Your goal:
The answer must consist of every line in the records below that contains the string "else".

Data for this task:
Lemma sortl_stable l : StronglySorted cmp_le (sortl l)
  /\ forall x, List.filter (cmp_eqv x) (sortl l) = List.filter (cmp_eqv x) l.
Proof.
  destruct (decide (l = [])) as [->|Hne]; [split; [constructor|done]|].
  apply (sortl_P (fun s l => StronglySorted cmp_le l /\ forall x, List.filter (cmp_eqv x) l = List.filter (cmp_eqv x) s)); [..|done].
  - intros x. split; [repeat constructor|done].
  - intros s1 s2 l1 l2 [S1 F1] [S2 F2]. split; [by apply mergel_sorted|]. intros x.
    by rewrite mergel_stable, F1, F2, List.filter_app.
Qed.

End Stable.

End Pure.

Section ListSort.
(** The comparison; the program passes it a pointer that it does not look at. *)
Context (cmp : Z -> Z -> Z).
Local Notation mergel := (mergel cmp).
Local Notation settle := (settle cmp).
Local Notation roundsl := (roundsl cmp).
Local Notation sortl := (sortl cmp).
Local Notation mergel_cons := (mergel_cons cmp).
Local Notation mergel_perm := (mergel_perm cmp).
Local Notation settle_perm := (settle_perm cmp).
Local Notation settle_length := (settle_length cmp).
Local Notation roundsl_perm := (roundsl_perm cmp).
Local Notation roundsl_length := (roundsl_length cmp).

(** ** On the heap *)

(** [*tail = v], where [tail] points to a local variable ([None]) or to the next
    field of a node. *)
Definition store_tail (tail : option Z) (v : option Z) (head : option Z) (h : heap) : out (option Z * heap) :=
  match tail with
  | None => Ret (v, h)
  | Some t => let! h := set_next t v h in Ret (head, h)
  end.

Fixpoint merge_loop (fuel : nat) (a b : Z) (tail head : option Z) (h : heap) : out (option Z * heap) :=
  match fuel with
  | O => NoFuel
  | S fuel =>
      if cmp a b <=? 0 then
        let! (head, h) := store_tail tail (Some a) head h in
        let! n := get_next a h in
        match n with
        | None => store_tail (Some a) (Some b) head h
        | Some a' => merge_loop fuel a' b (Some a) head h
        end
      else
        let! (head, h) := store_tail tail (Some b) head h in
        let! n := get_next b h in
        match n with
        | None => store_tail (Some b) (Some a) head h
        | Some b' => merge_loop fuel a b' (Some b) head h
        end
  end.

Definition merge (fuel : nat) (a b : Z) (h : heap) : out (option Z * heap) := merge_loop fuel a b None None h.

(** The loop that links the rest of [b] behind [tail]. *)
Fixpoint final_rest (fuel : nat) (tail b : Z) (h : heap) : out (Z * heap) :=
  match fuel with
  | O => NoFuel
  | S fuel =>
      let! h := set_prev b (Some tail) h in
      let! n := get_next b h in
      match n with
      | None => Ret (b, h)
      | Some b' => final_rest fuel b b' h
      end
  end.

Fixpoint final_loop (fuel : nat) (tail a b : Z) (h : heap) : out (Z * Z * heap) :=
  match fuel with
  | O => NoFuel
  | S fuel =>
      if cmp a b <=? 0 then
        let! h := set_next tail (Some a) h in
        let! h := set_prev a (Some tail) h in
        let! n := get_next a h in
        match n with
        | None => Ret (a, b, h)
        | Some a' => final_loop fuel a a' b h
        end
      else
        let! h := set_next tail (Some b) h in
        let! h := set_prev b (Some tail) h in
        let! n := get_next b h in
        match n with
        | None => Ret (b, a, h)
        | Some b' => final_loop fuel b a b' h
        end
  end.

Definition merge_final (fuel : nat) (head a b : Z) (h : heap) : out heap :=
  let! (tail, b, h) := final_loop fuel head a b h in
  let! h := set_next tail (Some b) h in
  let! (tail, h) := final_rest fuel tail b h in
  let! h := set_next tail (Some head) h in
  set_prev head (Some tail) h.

...

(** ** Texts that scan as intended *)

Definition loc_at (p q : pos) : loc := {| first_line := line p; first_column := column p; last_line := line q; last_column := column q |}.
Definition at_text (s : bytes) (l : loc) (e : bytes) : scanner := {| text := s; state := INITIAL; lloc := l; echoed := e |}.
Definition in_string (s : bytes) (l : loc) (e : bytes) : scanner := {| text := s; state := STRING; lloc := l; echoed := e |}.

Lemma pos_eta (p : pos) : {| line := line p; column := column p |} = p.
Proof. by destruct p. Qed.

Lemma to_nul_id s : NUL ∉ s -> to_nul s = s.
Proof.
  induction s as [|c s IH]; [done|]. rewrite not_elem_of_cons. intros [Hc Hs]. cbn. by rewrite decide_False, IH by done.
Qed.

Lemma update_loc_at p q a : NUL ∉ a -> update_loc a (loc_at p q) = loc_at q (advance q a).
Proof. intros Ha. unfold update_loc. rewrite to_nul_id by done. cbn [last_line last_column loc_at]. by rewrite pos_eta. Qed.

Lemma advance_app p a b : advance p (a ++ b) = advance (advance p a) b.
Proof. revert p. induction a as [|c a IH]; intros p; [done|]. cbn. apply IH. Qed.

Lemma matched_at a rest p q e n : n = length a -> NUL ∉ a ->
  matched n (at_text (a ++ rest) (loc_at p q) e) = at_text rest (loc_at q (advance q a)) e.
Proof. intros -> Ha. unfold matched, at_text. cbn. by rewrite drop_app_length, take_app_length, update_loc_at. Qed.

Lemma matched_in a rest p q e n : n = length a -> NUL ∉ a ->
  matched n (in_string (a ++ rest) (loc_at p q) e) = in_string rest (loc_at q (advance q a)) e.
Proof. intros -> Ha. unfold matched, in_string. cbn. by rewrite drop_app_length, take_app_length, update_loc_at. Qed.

...

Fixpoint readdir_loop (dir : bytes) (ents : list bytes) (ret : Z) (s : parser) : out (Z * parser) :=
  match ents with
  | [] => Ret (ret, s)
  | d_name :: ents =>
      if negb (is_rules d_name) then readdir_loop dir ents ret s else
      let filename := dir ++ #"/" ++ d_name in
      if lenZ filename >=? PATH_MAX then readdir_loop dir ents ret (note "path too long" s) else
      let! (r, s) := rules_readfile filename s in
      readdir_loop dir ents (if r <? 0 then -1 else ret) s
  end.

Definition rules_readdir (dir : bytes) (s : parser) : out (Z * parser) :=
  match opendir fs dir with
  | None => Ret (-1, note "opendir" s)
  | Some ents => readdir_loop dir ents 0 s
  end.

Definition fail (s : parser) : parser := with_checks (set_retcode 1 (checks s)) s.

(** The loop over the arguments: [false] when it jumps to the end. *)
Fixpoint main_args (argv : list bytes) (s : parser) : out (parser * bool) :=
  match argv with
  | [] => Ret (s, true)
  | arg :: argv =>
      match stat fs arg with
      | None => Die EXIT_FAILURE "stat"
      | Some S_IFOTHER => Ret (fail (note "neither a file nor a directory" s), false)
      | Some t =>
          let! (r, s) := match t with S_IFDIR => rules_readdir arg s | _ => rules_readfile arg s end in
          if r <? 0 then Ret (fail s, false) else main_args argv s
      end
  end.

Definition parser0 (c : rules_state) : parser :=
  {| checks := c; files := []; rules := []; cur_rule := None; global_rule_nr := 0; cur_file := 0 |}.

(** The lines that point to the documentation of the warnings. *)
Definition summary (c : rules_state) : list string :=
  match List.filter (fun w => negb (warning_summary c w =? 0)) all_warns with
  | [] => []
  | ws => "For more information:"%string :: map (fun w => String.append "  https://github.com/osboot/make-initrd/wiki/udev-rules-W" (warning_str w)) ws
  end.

Answer box:
      else
      else
      if negb (is_rules d_name) then readdir_loop dir ents ret s else
      if lenZ filename >=? PATH_MAX then readdir_loop dir ents ret (note "path too long" s) else
      readdir_loop dir ents (if r <? 0 then -1 else ret) s
          if r <? 0 then Ret (fail s, false) else main_args argv s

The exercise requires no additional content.